Jonny Cole loved his job, but the trauma he suffered while carrying out his duty would eventually lead to his death, ITV News North of England correspondent Rachel Townsend reports
At the age of 19, Jonny Cole fulfilled a lifetime ambition— to join the army. It was the only thing he had ever wanted to do.
Tragically for Jonny and his family, it was army failings that would eventually lead to his death.
Jonny was described as a "bubbly" character who "everyone loved" when he joined the Rifles regiment.
He served in Northern Ireland, where he met his wife, Teresa. Then, in 2009, Jonny was deployed to Afghanistan as part of Operation Herrick 10.
It was during that tour that Jonny witnessed events that his family say left him permanently traumatised.
During one attack, when an IED exploded, five of his comrades were killed. Jonny was tasked with collecting bodies and body parts to be returned home.
Less than three weeks later, Jonny was injured in a rocket-propelled grenade attack and suffered shrapnel injuries. He was flown back to a military hospital in the UK.
Jonny’s widow Teresa told ITV News: "He came home and was completely different. He wasn’t the man I married at all. He always had a guilt over himself that his friend was lying on top of him and he was killed and he always said that he should have died not him."

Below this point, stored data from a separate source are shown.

(** The arguments of the postmaster do not depend on the order in which Go
    ranges over the settings: each setting is passed once, in the order of the
    names, after the fixed ones, with the value it has in the map. *)
Theorem argv_settings order sortStrings (cfg : Config) (port : Z) (l : list (string * string)) :
  (∀ m, order m ≡ₚ map_to_list m) →
  (∀ names, sortStrings names ≡ₚ names ∧ StronglySorted String.le (sortStrings names)) →
  l ≡ₚ map_to_list (Settings cfg) → StronglySorted String.le l.*1 →
  start_argv order sortStrings cfg port =
    ["postgres"; "-D"; guestData; "-p"; Itoa port;
     "-c"; "listen_addresses=" +:+ (if TCP cfg then "localhost" else "");
     "-c"; "unix_socket_directories=" +:+ socketDir] ++
    concat ((λ kv, ["-c"; kv.1 +:+ "=" +:+ kv.2]) <$> l).
Proof.
  intros Hord Hsort Hl Hsl. unfold start_argv. f_equal. f_equal.
  destruct (Hsort (order (Settings cfg)).*1) as [Hp Hs].
  assert (sortStrings (order (Settings cfg)).*1 = l.*1) as ->.
  { apply sorted_unique; [done..|]. by rewrite Hp, Hord, Hl. }
  rewrite <- list_fmap_compose. apply list_fmap_ext. intros i [k v] Hkv%list_elem_of_lookup_2. simpl.
  assert (Settings cfg !! k = Some v) as ->; [|done].
  apply elem_of_map_to_list. by rewrite <- Hl.
Qed.

Definition demo_config : Config := mkConfig "" (list_to_map [("work_mem", "64MB"); ("fsync", "off")]) false 0.

Lemma merge_sort_ok (names : list string) :
  merge_sort String.le names ≡ₚ names ∧ StronglySorted String.le (merge_sort String.le names).
Proof. split; [apply merge_sort_Permutation|apply StronglySorted_merge_sort; apply _]. Qed.

Lemma argv_settings_witness :
  start_argv map_to_list (merge_sort String.le) demo_config 5432 =
    ["postgres"; "-D"; "/data"; "-p"; "5432"; "-c"; "listen_addresses="; "-c"; "unix_socket_directories=/tmp";
     "-c"; "fsync=off"; "-c"; "work_mem=64MB"].
Proof.
  rewrite (argv_settings map_to_list (merge_sort String.le) demo_config 5432 [("fsync", "off"); ("work_mem", "64MB")]).
  - vm_compute. reflexivity.
  - done.
  - apply merge_sort_ok.
  - apply (bool_decide_unpack ([("fsync", "off"); ("work_mem", "64MB")] ≡ₚ map_to_list (Settings demo_config))).
    vm_compute. exact I.
  - repeat constructor; vm_compute; exact I.
Defined.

Over the course of the next few years, Jonny’s mental health deteriorated and he attempted to take his own life.
But an army doctor didn’t diagnose him with Post Traumatic Stress Disorder (PTSD).
Sophie Cartwright, the coroner at Jonny’s inquest described this as an "obvious error" and a "missed opportunity."
Ms Cartwright concluded: "What was highly regrettable for Jonny Cole was that he left the army without a formal diagnosis of PTSD. In my judgement, this was a failure for Jonny Cole."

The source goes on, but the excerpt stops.